There was low-certainty evidence that public release of performance data may lead to little or no difference in the services that patients choose to access, the decisions taken by healthcare providers, or overall provider performance. There was low-certainty evidence suggesting that some patient outcomes may slightly improve following public release of performance data, but that this might have less of an effect on the behaviour of disadvantaged populations. There was no evidence relating to healthcare utilisation decisions by purchasers, or adverse effects.
Although a number of the studies were individually well conducted, there were limitations: in particular, the evidence base varied substantially in terms of setting (e.g. United States or Korea), health condition (e.g. heart attack or hip replacement), type of performance data (e.g. process or patient outcome), and the mode of data publication (e.g. mail shot or poster). Their findings were also inconsistent, with some reporting changes attributed to public release of information, and others reporting no such changes.
How up-to-date is this review?
The review authors searched for studies that had been published up to June 2017.
The existing evidence base is inadequate to directly inform policy and practice. Further studies should consider whether public release of performance data can improve patient outcomes, as well as healthcare processes.
It is becoming increasingly common to publish information about the quality and performance of healthcare organisations and individual professionals.

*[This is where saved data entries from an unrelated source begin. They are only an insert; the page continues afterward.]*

(** * A contact directory: records of validated phone numbers

    Shallow embedding of [hw_bot_cli_v3.py]: the classes [Field], [Name],
    [Phone], [Record] and [AddressBook], with the part of Python's [re] and
    [list] that their methods call.

    A Python [str] is a sequence of Unicode code points.  Methods that assign
    to [self] are computations in a state-and-exception monad whose state is
    the object, so that what an object looks like after a [raise] is part of
    the model; methods that only read are functions of [self]. *)

From Stdlib Require Import NArith String Ascii List Lia.
From stdpp Require Import gmap list.
Import ListNotations.

Local Open Scope N_scope.
Local Open Scope nat_scope.

(** ** Strings *)

Abbreviation codepoint := N (only parsing).
Abbreviation str := (list N) (only parsing).

(** An ASCII literal as a Python [str]. *)
Definition pystr (s : string) : str := map N_of_ascii (list_ascii_of_string s).

(** The line feed, [ord("\n")]. *)
Definition LF : codepoint := 10%N.

(** [sep.join(items)]. *)
Fixpoint str_join (sep : str) (items : list str) : str :=
  match items with
  | [] => []
  | x :: rest =>
      match rest with
      | [] => x
      | _ :: _ => x ++ sep ++ str_join sep rest
      end
  end.

(** The code points with the Unicode property Decimal (category Nd, Unicode
    14.0), as inclusive ranges: what [str.isdecimal] and the [\d] of a [str]
    pattern compiled without [re.ASCII] accept. *)
Definition decimal_ranges : list (N * N) :=
  [ (48, 57); (1632, 1641); (1776, 1785); (1984, 1993); (2406, 2415);
    (2534, 2543); (2662, 2671); (2790, 2799); (2918, 2927); (3046, 3055);
    (3174, 3183); (3302, 3311); (3430, 3439); (3558, 3567); (3664, 3673);
    (3792, 3801); (3872, 3881); (4160, 4169); (4240, 4249); (6112, 6121);
    (6160, 6169); (6470, 6479); (6608, 6617); (6784, 6793); (6800, 6809);
    (6992, 7001); (7088, 7097); (7232, 7241); (7248, 7257); (42528, 42537);
    (43216, 43225); (43264, 43273); (43472, 43481); (43504, 43513);
    (43600, 43609); (44016, 44025); (65296, 65305); (66720, 66729);
    (68912, 68921); (69734, 69743); (69872, 69881); (69942, 69951);
    (70096, 70105); (70384, 70393); (70736, 70745); (70864, 70873);
    (71248, 71257); (71360, 71369); (71472, 71481); (71904, 71913);
    (72016, 72025); (72784, 72793); (73040, 73049); (73120, 73129);
    (92768, 92777); (92864, 92873); (93008, 93017); (120782, 120831);
    (123200, 123209); (123632, 123641); (125264, 125273);
    (130032, 130041) ]%N.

However, we do not know how this information is used, or the extent to which such reporting leads to quality improvement by changing the behaviour of healthcare consumers, providers, and purchasers.

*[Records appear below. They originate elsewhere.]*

Lemma max_len_ge (vals : list string) (v : string) :
  v ∈ vals → (py_len v ≤ max_len vals)%nat.
Proof.
  induction vals as [|u vals IH]; [by intros ?%elem_of_nil|].
  rewrite max_len_cons. intros [->|Hv%IH]%elem_of_cons; lia.
Qed.

Lemma max_len_attained (vals : list string) :
  vals ≠ [] → ∃ v, v ∈ vals ∧ py_len v = max_len vals.
Proof.
  induction vals as [|u vals IH]; [done|]. intros _. rewrite max_len_cons.
  destruct vals as [|u' vals].
  - exists u. split; [by left|]. unfold max_len. simpl. lia.
  - destruct IH as (v & Hv & Hlen); [done|].
    destruct (Nat.max_spec (py_len u) (max_len (u' :: vals)))
      as [[_ ->]|[_ ->]].
    + exists v. split; [by right | done].
    + exists u. split; [by left | done].
Qed.

(** X1. The length handed to the base type is the one the caller gave, and
    otherwise the length, in code points, of a longest label: no label is
    longer, some label is that long, and it is [0] for the empty
    vocabulary. *)
Theorem length_hint (vals : list string) (kw : kwargs) (cfg : SET) :
  SET_init vals kw = Ok cfg →
  match kw_length kw with
  | Some n => length cfg = n
  | None =>
    (∀ v, v ∈ vals → (py_len v ≤ length cfg)%nat) ∧
    (vals = [] → length cfg = 0%nat) ∧
    (vals ≠ [] → ∃ v, v ∈ vals ∧ py_len v = length cfg)
  end.
Proof.
  unfold SET_init. destruct (_ && _); [done|]. intros [= <-]. cbn [length].
  destruct (kw_length kw) as [n|]; [done|]. cbn [default].
  split; [apply max_len_ge|]. split; [by intros ->|apply max_len_attained].
Qed.

Lemma length_hint_witness :
  ∃ cfg, SET_init ["foo"; "barbaz"; "a"] kw_default = Ok cfg ∧
         (py_len "barbaz" ≤ length cfg)%nat.
Proof.
  eexists. split; [reflexivity|].
  apply (length_hint ["foo"; "barbaz"; "a"] kw_default _ eq_refl). compute_done.
Defined.

(** ** More on the bitmask codec *)

(** A non-negative integer with no bit set from position [k] on is below
    [2^k]. *)
Lemma below_pow2 (n : Z) (k : nat) :
  0 ≤ n → (∀ i : nat, (k ≤ i)%nat → Z.testbit n (Z.of_nat i) = false) →
  n < 2 ^ Z.of_nat k.
Proof.
  intros Hn Hbits. destruct (decide (n = 0)) as [->|Hne].
  - apply Z.pow_pos_nonneg; lia.
  - apply Z.log2_lt_pow2; [lia|].
    destruct (decide (Z.log2 n < Z.of_nat k)) as [|Hge]; [done|].
    pose proof (Z.log2_nonneg n).
    specialize (Hbits (Z.to_nat (Z.log2 n))). rewrite Z2Nat.id in Hbits by done.
    rewrite Z.bit_log2 in Hbits by lia. discriminate Hbits. lia.
Qed.

Lemma above_pow2_bit (n : Z) (k : nat) :
  2 ^ Z.of_nat k ≤ n →
  ∃ i : nat, (k ≤ i)%nat ∧ Z.testbit n (Z.of_nat i) = true.
Proof.
  intros Hn. assert (0 < n) by (pose proof (pow2_pos k); unfold pow2 in *; lia).
  pose proof (Z.log2_nonneg n).
  exists (Z.to_nat (Z.log2 n)). rewrite Z2Nat.id by done. split.
  - apply Z.log2_le_pow2 in Hn; lia.
  - by apply Z.bit_log2.
Qed.

Lemma below_pow2_bit (n : Z) (k i : nat) :
  0 ≤ n < 2 ^ Z.of_nat k → Z.testbit n (Z.of_nat i) = true → (i < k)%nat.
Proof.
  intros [Hn Hlt] Ht. destruct (decide (n = 0)) as [->|Hne].
  - by rewrite Z.bits_0 in Ht.
  - apply Z.log2_lt_pow2 in Hlt; [|lia].
    destruct (decide (i < k)%nat); [done|].
    rewrite Z.bits_above_log2 in Ht; [done|lia|lia].
Qed.

Lemma testbit_ext (n m : Z) :
  (∀ i : nat, Z.testbit n (Z.of_nat i) = true ↔ Z.testbit m (Z.of_nat i) = true) →
  n = m.
Proof.
  intros Hbits. apply Z.bits_inj'. intros j Hj.
  specialize (Hbits (Z.to_nat j)). rewrite Z2Nat.id in Hbits by done.
  apply Bool.eq_iff_eq_true, Hbits.
Qed.

(** A set of strings, seen as the LabelSet of its strings. *)
Lemma labels_strs (X : gset atom) :
  (∀ a, a ∈ X → ∃ s, a = AStr s) → labels (strs X) = X.
Proof.
  intros HX. apply set_eq. intros a. rewrite elem_of_labels. unfold strs. split.
  - intros (s & -> & (b & Hb & Hs)%elem_of_set_omap).
    destruct (HX b Hb) as (t & ->). simpl in Hs. by injection Hs as ->.
  - intros Ha. destruct (HX a Ha) as (s & ->). exists s. split; [done|].
    apply elem_of_set_omap. by exists (AStr s).
Qed.

Section CodecMore.

Variable super_bind : option (pyval → pyval).
Variable super_result : option (pyval → pyval).
Variable int_str : string → res Z.
Variable iter_order : gset atom → list atom.
Hypothesis iter_order_perm : ∀ X, iter_order X ≡ₚ elements X.

(** Encoding a LabelSet drawn from the vocabulary gives its mask. *)
Lemma encode_bitwise_labels (vals : list string) (w : world) (l : loc)
    (S : gset string) :
  retrieve_as_bitwise (self w) = true →
  _bitmap (self w) = Some (build_bitmap vals) →
  heap w !! l = Some (labels S) → (∀ s, s ∈ S → s ∈ vals) →
  encode super_bind iter_order (PRef l) w
  = (Ok (PInt (mask_of (build_bitmap vals) 0 (iter_order (labels S)))), w).
Proof using iter_order_perm.
  intros Hb Hd Hl Hsub. rewrite encode_eq, Hb.
  rewrite (bind_process_bitwise_set _ _ l (labels S)) by done.
  rewrite (ior_loop_ok (build_bitmap vals)); [done|done|].
  apply Forall_forall.
  intros a (s & -> & Hs)%(elem_of_iter_order _ iter_order_perm)%elem_of_labels.
  destruct (build_bitmap_label vals s (Hsub s Hs)) as (i & _ & Hi).
  by eexists.
Qed.

(** Encoding a LabelSet with a member outside the vocabulary. *)
Lemma encode_bitwise_unknown (vals : list string) (w : world) (l : loc)
    (S : gset string) (u : string) :
  retrieve_as_bitwise (self w) = true →
  _bitmap (self w) = Some (build_bitmap vals) →
  heap w !! l = Some (labels S) → u ∈ S → u ∉ vals →
  encode super_bind iter_order (PRef l) w = (Raise KeyError, w).
Proof using iter_order_perm.
  intros Hb Hd Hl Hu Hnot. rewrite encode_eq, Hb.
  rewrite (bind_process_bitwise_set _ _ l (labels S)) by done.
  rewrite (ior_loop_raise (build_bitmap vals)); [done|done| |].
  - apply (build_bitmap_labels vals S). intros a.
    by rewrite (elem_of_iter_order _ iter_order_perm).
  - apply Exists_exists. exists (AStr u). split.
    + apply (elem_of_iter_order _ iter_order_perm), elem_of_labels. by exists u.
    + by apply build_bitmap_label_None.
Qed.

(** With distinct labels, the mask has bit [i] set exactly when the label at
    position [i] is a member. *)
Lemma mask_of_labels_NoDup (vals : list string) (S : gset string) (i : nat) :
  NoDup vals → (∀ s, s ∈ S → s ∈ vals) →
  Z.testbit (mask_of (build_bitmap vals) 0 (iter_order (labels S))) (Z.of_nat i)
    = true ↔
  ∃ v, vals !! i = Some v ∧ v ∈ S.
Proof using iter_order_perm.
  intros Hnd Hsub. rewrite (mask_of_labels _ iter_order_perm) by done. split.
  - intros (s & Hs & (j & Hj & [= ->%(inj pow2)])%build_bitmap_str_key).
    by exists s.
  - intros (v & Hv & Hs). exists v. split; [done|].
    by apply build_bitmap_label_NoDup.
Qed.

(** X2. What the encoded integer means: over a vocabulary of distinct
    labels, encoding a LabelSet drawn from it gives an integer in
    [0, 2^n) whose bit [i] is set exactly when the label at position [i] is
    a member. *)
Theorem bitmask_encode_bits (vals : list string) (kw : kwargs) (cfg : SET)
    (h : gmap loc (gset atom)) (l : loc) (S : gset string) :
  SET_init vals kw = Ok cfg → retrieve_as_bitwise cfg = true → NoDup vals →
  h !! l = Some (labels S) → (∀ s, s ∈ S → s ∈ vals) →
  ∃ n : Z,
    encode super_bind iter_order (PRef l) (mkWorld cfg h)
    = (Ok (PInt n), mkWorld cfg h) ∧
    0 ≤ n < 2 ^ Z.of_nat (List.length vals) ∧
    ∀ i : nat, Z.testbit n (Z.of_nat i) = true ↔ ∃ v, vals !! i = Some v ∧ v ∈ S.
Proof using iter_order_perm.
  intros Hinit Hb Hnd Hl Hsub.
  destruct (SET_init_Ok _ _ _ Hinit) as (_ & _ & Hd & _). rewrite Hb in Hd.
  eexists. split; [by apply (encode_bitwise_labels vals)|].
  split; [|intros i; by apply mask_of_labels_NoDup].
  split; [apply (mask_of_labels_nonneg _ iter_order_perm)|].
  apply below_pow2; [apply (mask_of_labels_nonneg _ iter_order_perm)|].
  intros i Hi. apply not_true_is_false.
  intros (v & Hv%lookup_lt_Some & _)%mask_of_labels_NoDup; [lia|done..].
Qed.

(** X10. Two LabelSets drawn from the vocabulary that are encoded as the
    same integer are the same set. *)
Theorem bitmask_encode_injective (vals : list string) (kw : kwargs) (cfg : SET)
    (h : gmap loc (gset atom)) (l1 l2 : loc) (S1 S2 : gset string) (n : Z) :
  SET_init vals kw = Ok cfg → retrieve_as_bitwise cfg = true →
  h !! l1 = Some (labels S1) → (∀ s, s ∈ S1 → s ∈ vals) →
  h !! l2 = Some (labels S2) → (∀ s, s ∈ S2 → s ∈ vals) →
  encode super_bind iter_order (PRef l1) (mkWorld cfg h)
  = (Ok (PInt n), mkWorld cfg h) →
  encode super_bind iter_order (PRef l2) (mkWorld cfg h)
  = (Ok (PInt n), mkWorld cfg h) →
  S1 = S2.
Proof using iter_order_perm.
  intros Hinit Hb Hl1 Hsub1 Hl2 Hsub2 He1 He2.
  destruct (SET_init_Ok _ _ _ Hinit) as (_ & _ & Hd & _). rewrite Hb in Hd.
  rewrite (encode_bitwise_labels vals _ l1 S1) in He1 by done.
  rewrite (encode_bitwise_labels vals _ l2 S2) in He2 by done.
  injection He1 as He1. injection He2 as He2.
  assert (Hincl : ∀ Sa Sb : gset string,
    (∀ s, s ∈ Sa → s ∈ vals) → (∀ s, s ∈ Sb → s ∈ vals) →
    mask_of (build_bitmap vals) 0 (iter_order (labels Sa)) =
    mask_of (build_bitmap vals) 0 (iter_order (labels Sb)) →
    ∀ s, s ∈ Sa → s ∈ Sb).
  { intros Sa Sb Ha Hb' Heq s Hs.
    destruct (build_bitmap_label vals s (Ha s Hs)) as (i & Hi & Hdi).
    assert (Hbit : Z.testbit (mask_of (build_bitmap vals) 0 (iter_order (labels Sa)))
                     (Z.of_nat i) = true).
    { apply (mask_of_labels _ iter_order_perm); [done|]. by exists s. }
    rewrite Heq in Hbit.
    apply (mask_of_labels _ iter_order_perm) in Hbit as (s' & Hs' & Hd'); [|done].
    apply build_bitmap_str_key in Hd' as (j & Hj & [= ->%(inj pow2)]).
    congruence. }
  apply set_eq. intros s.
  split; [apply (Hincl S1 S2) | apply (Hincl S2 S1)]; done || congruence.
Qed.

Lemma result_process_bitwise_unlabelled (d : gmap atom atom) (n : Z) (i : nat)
    (w : world) :
  _bitmap (self w) = Some d → 0 ≤ n →
  Z.testbit n (Z.of_nat i) = true → d !! AInt (pow2 i) = None →
  result_process_bitwise int_str (PInt n) w = (Raise KeyError, w).
Proof using Type.
  intros Hd Hn Ht Hnone. rewrite (result_process_bitwise_int _ d) by done.
  unfold map_bits. rewrite (mapM_res_raise _ _ KeyError); [done| |].
  - intros b e. unfold compose, dict_getitem.
    destruct (d !! AInt b); [done|]. by intros [= <-].
  - exists (pow2 i), KeyError. split.
    + apply elem_of_bits_below. exists i. eauto using set_bit_below.
    + unfold compose, dict_getitem. by rewrite Hnone.
Qed.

To estimate the effects of public release of performance data, from any source, on changing the healthcare utilisation behaviour of healthcare consumers, providers (professionals and organisations), and purchasers of care. In addition, we sought to estimate the effects on healthcare provider performance, patient outcomes, and staff morale.
We searched CENTRAL, MEDLINE, Embase, and two trials registers on 26 June 2017. We checked reference lists of all included studies to identify additional studies.
We searched for randomised or non-randomised trials, interrupted time series, and controlled before-after studies of the effects of publicly releasing data regarding any aspect of the performance of healthcare organisations or professionals. Each study had to report at least one main outcome related to selecting or changing care.
Two review authors independently screened studies for eligibility and extracted data. For each study, we extracted data about the target groups (healthcare consumers, healthcare providers, and healthcare purchasers), performance data, main outcomes (choice of healthcare provider, and improvement by means of changes in care), and other outcomes (awareness, attitude, knowledge of performance data, and costs). Given the substantial degree of clinical and methodological heterogeneity between the studies, we presented the findings for each policy in a structured format, but did not undertake a meta-analysis.
We included 12 studies that analysed data from more than 7570 providers (e.g. professionals and organisations), and a further 3,333,386 clinical encounters (e.g. patient referrals, prescriptions). We included four cluster-randomised trials, one cluster-non-randomised trial, six interrupted time series studies, and one controlled before-after study. Eight studies were undertaken in the USA, and one each in Canada, Korea, China, and The Netherlands. Four studies examined the effect of public release of performance data on consumer healthcare choices, and four on improving quality.
There was low-certainty evidence that public release of performance data may make little or no difference to long-term healthcare utilisation by healthcare consumers (3 studies; 18,294 insurance plan beneficiaries), or providers (4 studies; 3,000,000 births, and 67 healthcare providers), or to provider performance (1 study; 82 providers). However, there was also low-certainty evidence to suggest that public release of performance data may slightly improve some patient outcomes (5 studies, 315,092 hospitalisations, and 7502 providers). There was low-certainty evidence from a single study to suggest that public release of performance data may have differential effects on disadvantaged populations. There was no evidence about effects on healthcare utilisation decisions by purchasers, or adverse effects.